Because arsenic poisoning is so rare, the poisonings from tainted coffee at the Gustaf Adolph Lutheran Church in New Sweden provide a unique opportunity for doctors to study and to record what works, and what doesn’t, to help future victims.

“I’ve heard this called the largest mass poisoning with arsenic, or perhaps the largest mass poisoning in the United States, in many, many years,” said Dr. Anthony Tomassoni, director of the Northern New England Poison Center in Portland, who has been involved daily.

The patients range in age from about 30 to 70. A 16th patient, who was 78, died within hours of being stricken. Investigators deemed his death a homicide and said a church member who committed suicide five days later was at least partially responsible.

The seven sickest patients remain at Eastern Maine Medical Center in Bangor, where their conditions were upgraded this week – three from critical to serious and four from serious to fair.

Doctors trying to determine when to let them go home must look at several factors, said Dr. Erik Steele, the hospital’s vice president for patient care.

Because they must be able to take medications by mouth, patients with lingering nausea would have to remain in the hospital, he said. Vital organs such as heart, lungs and kidneys must be functioning reasonably well, and patients should have some support at home.

The main reason for keeping patients in the hospital now is to monitor them for heart arrhythmia, or irregular heartbeat. The heart must be closely monitored because arrhythmia can lead to cardiac arrest.

In the days after they are discharged, patients will need daily electrocardiograms, Tomassoni said.

Doctors will keep close tabs on their overall health and will monitor their arsenic levels. Patients cannot eat shellfish or groundfish because they contain minute amounts of arsenic that could skew routine testing.

While confidentiality rules bar doctors from referring to specific cases or providing detailed accounts, they say they are pleased with how patients responded to treatment.

All but one of the eight patients at Cary Medical Center in Caribou, where church members began showing up soon after leaving the April 27 coffee hour, were discharged this week.

For the most part, patients should be able to return to work and pursue their normal routines, Tomassoni said, although they may want to avoid particularly strenuous activities until their EKG readings stabilize.

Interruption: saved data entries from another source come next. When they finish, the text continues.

Definition set_listeners (self : NavigationManager)
    (starts completes changes readies : list Listener) : NavigationManager :=
  {| engine := engine self; network_tracker := network_tracker self;
     _is_listening := _is_listening self; _is_navigating := _is_navigating self;
     _last_url := _last_url self; _abort_controller := _abort_controller self;
     _listeners_on_navigation_start := starts;
     _listeners_on_navigation_complete := completes;
     _listeners_on_url_change := changes;
     _listeners_on_page_ready := readies;
     page_handler := page_handler self |}.

(** [current_url] is what [_get_current_url()] reads from the page. *)
Definition start_listening (self : NavigationManager) (current_url : str)
    (events : asyncio.EventStore) : NavigationManager * asyncio.EventStore :=
  if _is_listening self then (self, events)
  else
    let '(controller, events1) := asyncio.Event events in
    (set_listening self true current_url (Some controller)
       (if network_tracker.is_playwright (engine self) then true else page_handler self),
     events1).

Definition stop_listening (self : NavigationManager) : NavigationManager :=
  if negb (_is_listening self) then self
  else
    set_listening self false (_last_url self) (_abort_controller self)
      (if network_tracker.is_playwright (engine self) then false else page_handler self).

(** Handle URL change.  The listener calls are returned in the order in
    which the two loops make them; all attribute updates come first. *)
Definition _on_url_change (self : NavigationManager) (new_url : str)
    (events : asyncio.EventStore)
  : NavigationManager * asyncio.EventStore * list Call :=
  let old_url := _last_url self in
  let '(controller, events1) :=
    match _abort_controller self with
    | Some signal =>
        let '(fresh, events1) := asyncio.Event (asyncio.set signal events) in
        (Some fresh, events1)
    | None => (None, events)
    end in
  let self1 :=
    set_navigating (set_listening self (_is_listening self) new_url controller
                      (page_handler self))
                   true (network_tracker self) in
  (self1, events1,
   map (fun fn => on_url_change fn old_url new_url) (_listeners_on_url_change self1)
   ++ map (fun fn => on_navigation_start fn new_url) (_listeners_on_navigation_start self1)).

(** Handle frame navigation event (Playwright). *)
Definition _on_frame_navigated (self : NavigationManager) (is_main_frame : bool)
    (current_url : str) (events : asyncio.EventStore)
  : NavigationManager * asyncio.EventStore * list Call :=
  if negb is_main_frame then (self, events, [])
  else
    let new_url := current_url in
    if negb (Re.str_eqb new_url (_last_url self)) then _on_url_change self new_url events
    else (self, events, []).

Definition is_navigating (self : NavigationManager) : bool := _is_navigating self.

Definition should_abort (self : NavigationManager) (events : asyncio.EventStore) : bool :=
  match _abort_controller self with
  | Some signal => asyncio.is_set signal events
  | None => false
  end.

Definition get_abort_signal (self : NavigationManager) : option nat :=
  _abort_controller self.

Definition on (self : NavigationManager) (event : string) (callback : Listener)
  : NavigationManager :=
  if String.eqb event "on_navigation_start" then
    set_listeners self (_listeners_on_navigation_start self ++ [callback])
      (_listeners_on_navigation_complete self) (_listeners_on_url_change self)
      (_listeners_on_page_ready self)
  else if String.eqb event "on_navigation_complete" then
    set_listeners self (_listeners_on_navigation_start self)
      (_listeners_on_navigation_complete self ++ [callback]) (_listeners_on_url_change self)
      (_listeners_on_page_ready self)
  else if String.eqb event "on_url_change" then
    set_listeners self (_listeners_on_navigation_start self)
      (_listeners_on_navigation_complete self) (_listeners_on_url_change self ++ [callback])
      (_listeners_on_page_ready self)
  else if String.eqb event "on_page_ready" then
    set_listeners self (_listeners_on_navigation_start self)
      (_listeners_on_navigation_complete self) (_listeners_on_url_change self)
      (_listeners_on_page_ready self ++ [callback])
  else self.

(** [list.remove(x)]: drop the first element equal to [x]. *)
Fixpoint remove_first {A} `{EqDecision A} (x : A) (l : list A) : list A :=
  match l with
  | [] => []
  | y :: l' => if decide (x = y) then l' else y :: remove_first x l'
  end.

Definition off (self : NavigationManager) (event : string) (callback : Listener)
  : NavigationManager :=
  if String.eqb event "on_navigation_start" then
    set_listeners self (remove_first callback (_listeners_on_navigation_start self))
      (_listeners_on_navigation_complete self) (_listeners_on_url_change self)
      (_listeners_on_page_ready self)
  else if String.eqb event "on_navigation_complete" then
    set_listeners self (_listeners_on_navigation_start self)
      (remove_first callback (_listeners_on_navigation_complete self))
      (_listeners_on_url_change self) (_listeners_on_page_ready self)
  else if String.eqb event "on_url_change" then
    set_listeners self (_listeners_on_navigation_start self)
      (_listeners_on_navigation_complete self)
      (remove_first callback (_listeners_on_url_change self))
      (_listeners_on_page_ready self)
  else if String.eqb event "on_page_ready" then
    set_listeners self (_listeners_on_navigation_start self)
      (_listeners_on_navigation_complete self) (_listeners_on_url_change self)
      (remove_first callback (_listeners_on_page_ready self))
  else self.

(** [await self.wait_for_page_ready(timeout, reason)], called at time
    [clock] while the page shows [current_url].  No time passes between the
    two clock readings at the top, so the remaining timeout is the timeout.
    The tracker the manager refers to is kept inside the manager record and
    is stored back after the wait.  The result is the returned boolean, the
    time of return, the manager and the listener calls made. *)
Definition wait_for_page_ready (env : Z -> list network_tracker.Event) (clock : Z)
    (self : NavigationManager) (current_url : str) (timeout : Z)
  : option (bool * Z * NavigationManager * list Call) :=
  let start_time := clock in
  let ready (clock1 : Z) (self1 : NavigationManager) :=
    Some (true, clock1, set_navigating self1 false (network_tracker self1),
          map (fun fn => on_page_ready fn current_url) (_listeners_on_page_ready self1)) in
  match network_tracker self with
  | Some tracker =>
      let remaining_timeout := timeout - (clock - start_time) in
      if remaining_timeout >? 0 then
        match network_tracker.wait_for_network_idle env clock tracker
                remaining_timeout None with
        | Some (network_idle, clock1, tracker1) =>
            let self1 := set_navigating self (_is_navigating self) (Some tracker1) in
            if negb network_idle then Some (false, clock1, self1, [])
            else ready clock1 self1
        | None => None
        end
      else ready clock self
  | None => ready clock self
  end.

(** A manager without a network tracker, in the middle of a navigation,
    with one [on_page_ready] listener. *)
Definition bare_manager : NavigationManager :=
  set_navigating
    (on (__init__ network_tracker.playwright None) "on_page_ready" (external 1))
    true None.

(** ** Navigating *)

(** What the driver call can raise: an [Exception], or a [BaseException]
    outside [Exception] such as the cancellation of the task. *)
Inductive DriverError : Type :=
| driver_Exception (tag : nat)
| driver_BaseException (tag : nat).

“No doubt there’s going to be some social and emotional consequences. This is an exposure that happened in a very close-knit group in a very small community,” he said.

As for long-term physical effects, doctors acknowledge there is much they don’t know.

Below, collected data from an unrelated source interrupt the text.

Lemma Block_nested_ind (P : Block -> Prop) :
  (forall name labels body,
      Forall (fun e => forall b, Entry_Block e = Some b -> P b) body ->
      P (mkBlock name labels body)) ->
  forall b, P b.
Proof.
  intros H. fix IH 1. intros [name labels body]. apply H.
  induction body as [|[a [b|] c] l IHl]; constructor; try exact IHl.
  - intros b' Hb. simpl in Hb. injection Hb as <-. apply IH.
  - intros b' Hb. discriminate Hb.
Qed.

Lemma reflect_Value_nested_ind (P : reflect.Value -> Prop) :
  (forall m b, P (reflect.VBool m b)) ->
  (forall m k i, P (reflect.VInt m k i)) ->
  (forall m k u, P (reflect.VUint m k u)) ->
  (forall m k f, P (reflect.VFloat m k f)) ->
  (forall m s, P (reflect.VString m s)) ->
  (forall m isnil elems, Forall P elems -> P (reflect.VSlice m isnil elems)) ->
  (forall m isnil kvs, Forall (fun kv => P (fst kv) /\ P (snd kv)) kvs ->
                       P (reflect.VMap m isnil kvs)) ->
  (forall m fields, Forall P fields -> P (reflect.VStruct m fields)) ->
  (forall m z s, P (reflect.VTime m z s)) ->
  (forall m target, (forall x, target = Some x -> P x) -> P (reflect.VPtr m target)) ->
  (forall m k z, P (reflect.VOther m k z)) ->
  forall v, P v.
Proof.
  intros Hb Hi Hu Hf Hs Hsl Hm Hst Ht Hp Ho. fix IH 1.
  intros [m b|m k i|m k u|m k f|m s|m n l|m n l|m l|m z s|m t|m k z];
    [apply Hb|apply Hi|apply Hu|apply Hf|apply Hs| | | |apply Ht| |apply Ho].
  - apply Hsl. induction l as [|x l IHl]; constructor; [apply IH|exact IHl].
  - apply Hm. induction l as [|[k x] l IHl]; constructor; [|exact IHl].
    split; apply IH.
  - apply Hst. induction l as [|x l IHl]; constructor; [apply IH|exact IHl].
  - apply Hp. destruct t as [x|]; intros y Hy; [|discriminate].
    injection Hy as <-. apply IH.
Qed.

(** ** The renderer, function by function *)

Section RendererFacts.
Variable valueText : Value -> string.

“Any patient who has had a substantial arsenic poisoning faces an uncertain risk of long-term complications,” Steele said. “You won’t know until you get there.”

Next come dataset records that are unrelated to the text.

(** C10.  For a filename without any ['.'], the filename core of the
    matcher is the whole filename with a leading [<digits>x<digits>-]
    removed: the rest of the name when it starts with such a prefix, the
    name itself when it does not; the matcher runs its loop with the
    normalization of that core. *)
Theorem filename_without_dot_is_its_own_core :
  forall (originalFilename : jsstr),
    ~ In (cu ".") originalFilename ->
    filenameGamePart originalFilename = stripDimensionPrefix originalFilename
    /\ (forall rest, hasDimensionPrefix originalFilename rest ->
          filenameGamePart originalFilename = rest)
    /\ ((forall rest, ~ hasDimensionPrefix originalFilename rest) ->
          filenameGamePart originalFilename = originalFilename)
    /\ (forall ocrText mappings,
          findMatchingGame ocrText originalFilename mappings
          = fst (matchLoop (normalizeText (Some (optStr ocrText)))
                           (normalizeText
                              (Some (stripDimensionPrefix originalFilename)))
                           mappings)).
Proof.
  intros fname Hdot.
  assert (E : filenameGamePart fname = stripDimensionPrefix fname).
  { unfold filenameGamePart, lastIndexOf.
    rewrite lastIndexFrom_absent by exact Hdot.
    rewrite substring_to_minus_one.
    reflexivity. }
  split; [exact E|]. split; [|split].
  - intros rest H. rewrite E. apply stripDimensionPrefix_strips, H.
  - intros H. rewrite E.
    destruct (stripDimensionPrefix_cases fname) as [K | K]; [exact K|].
    exfalso. exact (H _ K).
  - intros ocrText mappings. unfold findMatchingGame. rewrite E. reflexivity.
Qed.

Lemma filename_without_dot_is_its_own_core_witness :
  ~ In (cu ".") (js "540x540-kingsmystery")
  /\ filenameGamePart (js "540x540-kingsmystery") = js "kingsmystery".
Proof.
  assert (H : ~ In (cu ".") (js "540x540-kingsmystery")).
  { vm_compute. intros K.
    repeat (destruct K as [K | K]; [discriminate K|]). exact K. }
  split; [exact H|].
  rewrite (proj1 (filename_without_dot_is_its_own_core _ H)).
  reflexivity.
Defined.

(** ** Sanitizer *)

Lemma matchesWebpToEnd_length (s : jsstr) :
  matchesWebpToEnd s = true -> length s = 5.
Proof.
  destruct s as [|a [|b [|c [|d [|e [|g s]]]]]]; simpl; try discriminate.
  reflexivity.
Qed.

Lemma stripWebpSuffix_drops_suffix (s : jsstr) :
  stripWebpSuffix s = dropImageSuffix s.
Proof.
  induction s as [|c r IH]; [reflexivity|].
  cbn [stripWebpSuffix].
  destruct (matchesWebpToEnd (c :: r)) eqn:M.
  - pose proof (matchesWebpToEnd_length _ M) as L.
    unfold dropImageSuffix, endsWithWebp. rewrite L. simpl skipn.
    rewrite M. reflexivity.
  - rewrite IH. unfold dropImageSuffix, endsWithWebp.
    destruct (Nat.le_gt_cases 5 (length r)) as [G | G].
    + replace (length (c :: r) - 5) with (S (length r - 5)) by (simpl; lia).
      cbn [skipn firstn].
      destruct (matchesWebpToEnd (skipn (length r - 5) r)); reflexivity.
    + replace (length (c :: r) - 5) with 0 by (simpl; lia).
      replace (length r - 5) with 0 by lia.
      cbn [skipn]. rewrite M.
      destruct (matchesWebpToEnd r) eqn:Mr; [|reflexivity].
      apply matchesWebpToEnd_length in Mr. lia.
Qed.

Lemma replaceSpaceRuns_collapses (s : jsstr) :
  replaceSpaceRuns false s = collapseWhitespace s
  /\ forall c, isSpace c = true ->
       cu "_" :: replaceSpaceRuns true s = collapseWhitespace (c :: s).
Proof.
  induction s as [|x r [IH1 IH2]].
  - split; [reflexivity|]. intros c Hc. simpl. rewrite Hc. reflexivity.
  - split.
    + cbn [replaceSpaceRuns]. destruct (isSpace x) eqn:E.
      * apply IH2, E.
      * cbn [collapseWhitespace]. rewrite E, IH1. reflexivity.
    + intros c Hc. cbn [replaceSpaceRuns].
      change (collapseWhitespace (c :: x :: r))
        with (if isSpace c
              then if isSpace x then collapseWhitespace (x :: r)
                   else cu "_" :: collapseWhitespace (x :: r)
              else c :: collapseWhitespace (x :: r)).
      rewrite Hc. destruct (isSpace x) eqn:E.
      * apply IH2, E.
      * cbn [collapseWhitespace]. rewrite E, IH1. reflexivity.
Qed.

Lemma truncation_is_firstn (maxLength : Z) (s : jsstr) :
  (if (maxLength <? Z.of_nat (length s))%Z then substring s 0 maxLength else s)
  = truncateTo maxLength s.
Proof.
  unfold truncateTo.
  destruct (maxLength <? Z.of_nat (length s))%Z eqn:L.
  - apply Z.ltb_lt in L. unfold substring, clampIndex.
    change (Z.to_nat 0) with 0. rewrite Nat.min_0_l.
    rewrite Nat.min_0_l, Nat.max_0_l, Nat.sub_0_r. cbn [skipn].
    rewrite Nat.min_l by lia. reflexivity.
  - apply Z.ltb_ge in L. rewrite firstn_all2 by lia. reflexivity.
Qed.

Lemma dropWhile_all (p : codeUnit -> bool) (l : jsstr) :
  forallb p l = true -> dropWhile p l = [].
Proof.
  induction l as [|x l IH]; simpl; [reflexivity|].
  intros H. apply andb_true_iff in H. destruct H as [Hx Hl].
  rewrite Hx. apply IH, Hl.
Qed.

Lemma dropWhile_app_all (p : codeUnit -> bool) (l t : jsstr) :
  forallb p l = true -> dropWhile p (l ++ t) = dropWhile p t.
Proof.
  induction l as [|x l IH]; simpl; [reflexivity|].
  intros H. apply andb_true_iff in H. destruct H as [Hx Hl].
  rewrite Hx. apply IH, Hl.
Qed.

Lemma dropWhile_app_stop (p : codeUnit -> bool) (l : jsstr) (x : codeUnit) (t : jsstr) :
  p x = false -> dropWhile p (l ++ x :: t) = dropWhile p l ++ x :: t.
Proof.
  intros Hx. induction l as [|y l IH]; simpl.
  - rewrite Hx. reflexivity.
  - destruct (p y); [exact IH | reflexivity].
Qed.

Lemma forallb_rev (p : codeUnit -> bool) (l : jsstr) :
  forallb p (rev l) = forallb p l.
Proof.
  destruct (forallb p l) eqn:E.
  - apply forallb_forall. intros x Hx. apply in_rev in Hx.
    rewrite forallb_forall in E. apply E, Hx.
  - destruct (forallb p (rev l)) eqn:E'; [|reflexivity].
    rewrite <- E. symmetry. apply forallb_forall. intros x Hx.
    rewrite forallb_forall in E'. apply E'. apply in_rev in Hx. exact Hx.
Qed.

Tomassoni said studies of the long-term impact of arsenic generally focus on exposure to low levels in drinking water over years and even decades. There are no studies of the long-term effects of a single high exposure, he said, but New Sweden is likely to shed some light on that question.

Steele considers it an obligation.

“There are so few cases that doctors have a duty to share the information they have so that the next patient gains some of that benefit,” he said.